Requirement =
Each line starting at the one that contains "From stdpp Require Import gmap list strings." and ending at the one that contains "(** [s.split(sep)] for" must be returned exactly, and the rest of the listing is left out.
:::
(** * FIRST Robotics Volunteer Portal: the questionnaire front end, embedded
    and verified.

    Part I embeds the JavaScript sources (one module per source file), Part II
    proves the properties.  JavaScript strings are sequences of UTF-16 code
    units, objects used as dictionaries are finite maps, React state setters
    are modelled by the updater they queue, and [async] functions by an
    explicit completion (normal or thrown) over the component state. *)

From stdpp Require Import gmap list strings.
From Stdlib Require Import ZArith NArith Lia.

Local Open Scope Z_scope.

(* ===================================================================== *)
(** * Part I -- the embedding *)
(* ===================================================================== *)

(** ** JavaScript strings (the built-ins used by [Results.jsx]) *)
Module Js.

(** A string is its sequence of UTF-16 code units. *)
Definition jsstring : Type := list N.

(** Code units of an ASCII literal. *)
Fixpoint lit (s : string) : jsstring :=
  match s with
  | EmptyString => []
  | String c t => Ascii.N_of_ascii c :: lit t
  end.

(** ECMAScript [WhiteSpace] and [LineTerminator] code points, the set
    stripped by [String.prototype.trim]: TAB, LF, VT, FF, CR, SP, NBSP,
    U+1680, U+2000..U+200A, U+2028, U+2029, U+202F, U+205F, U+3000, U+FEFF. *)
Definition isWhiteSpace (c : N) : bool :=
  ((9 <=? c) && (c <=? 13) || (c =? 32) || (c =? 160) || (c =? 5760)
   || (8192 <=? c) && (c <=? 8202) || (c =? 8232) || (c =? 8233)
   || (c =? 8239) || (c =? 8287) || (c =? 12288) || (c =? 65279))%N.

Fixpoint trimStart (s : jsstring) : jsstring :=
  match s with
  | [] => []
  | c :: t => if isWhiteSpace c then trimStart t else s
  end.

Definition trimEnd (s : jsstring) : jsstring := rev (trimStart (rev s)).

(** [s.trim()] *)
Definition trim (s : jsstring) : jsstring := trimEnd (trimStart s).

(** [s.split(sep)] for a one-code-unit separator: the pieces between the
    occurrences of [sep]; the empty string gives the one-element array
    holding the empty string. *)
Fixpoint split (sep : N) (s : jsstring) : list jsstring :=
  match s with
  | [] => [[]]
  | c :: t =>
      if (c =? sep)%N then [] :: split sep t
      else match split sep t with
           | [] => [[c]]
           | w :: ws => (c :: w) :: ws
           end
  end.

(** The code unit of [","]. *)
Definition comma : N := 44%N.

(** [ToBoolean] on a string: only the empty string is falsy. *)
Definition truthy_string (s : jsstring) : bool :=
  match s with [] => false | _ :: _ => true end.

(** [ToBoolean] on an array: every object is truthy. *)
Definition truthy_array {A} (_ : list A) : bool := true.

(** [x || y] *)
Definition or {A} (truthy : A -> bool) (x y : A) : A :=
  if truthy x then x else y.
:::
Response =
From stdpp Require Import gmap list strings.
From Stdlib Require Import ZArith NArith Lia.

Local Open Scope Z_scope.

(* ===================================================================== *)
(** * Part I -- the embedding *)
(* ===================================================================== *)

(** ** JavaScript strings (the built-ins used by [Results.jsx]) *)
Module Js.

(** A string is its sequence of UTF-16 code units. *)
Definition jsstring : Type := list N.

(** Code units of an ASCII literal. *)
Fixpoint lit (s : string) : jsstring :=
  match s with
  | EmptyString => []
  | String c t => Ascii.N_of_ascii c :: lit t
  end.

(** ECMAScript [WhiteSpace] and [LineTerminator] code points, the set
    stripped by [String.prototype.trim]: TAB, LF, VT, FF, CR, SP, NBSP,
    U+1680, U+2000..U+200A, U+2028, U+2029, U+202F, U+205F, U+3000, U+FEFF. *)
Definition isWhiteSpace (c : N) : bool :=
  ((9 <=? c) && (c <=? 13) || (c =? 32) || (c =? 160) || (c =? 5760)
   || (8192 <=? c) && (c <=? 8202) || (c =? 8232) || (c =? 8233)
   || (c =? 8239) || (c =? 8287) || (c =? 12288) || (c =? 65279))%N.

Fixpoint trimStart (s : jsstring) : jsstring :=
  match s with
  | [] => []
  | c :: t => if isWhiteSpace c then trimStart t else s
  end.

Definition trimEnd (s : jsstring) : jsstring := rev (trimStart (rev s)).

(** [s.trim()] *)
Definition trim (s : jsstring) : jsstring := trimEnd (trimStart s).

(** [s.split(sep)] for a one-code-unit separator: the pieces between the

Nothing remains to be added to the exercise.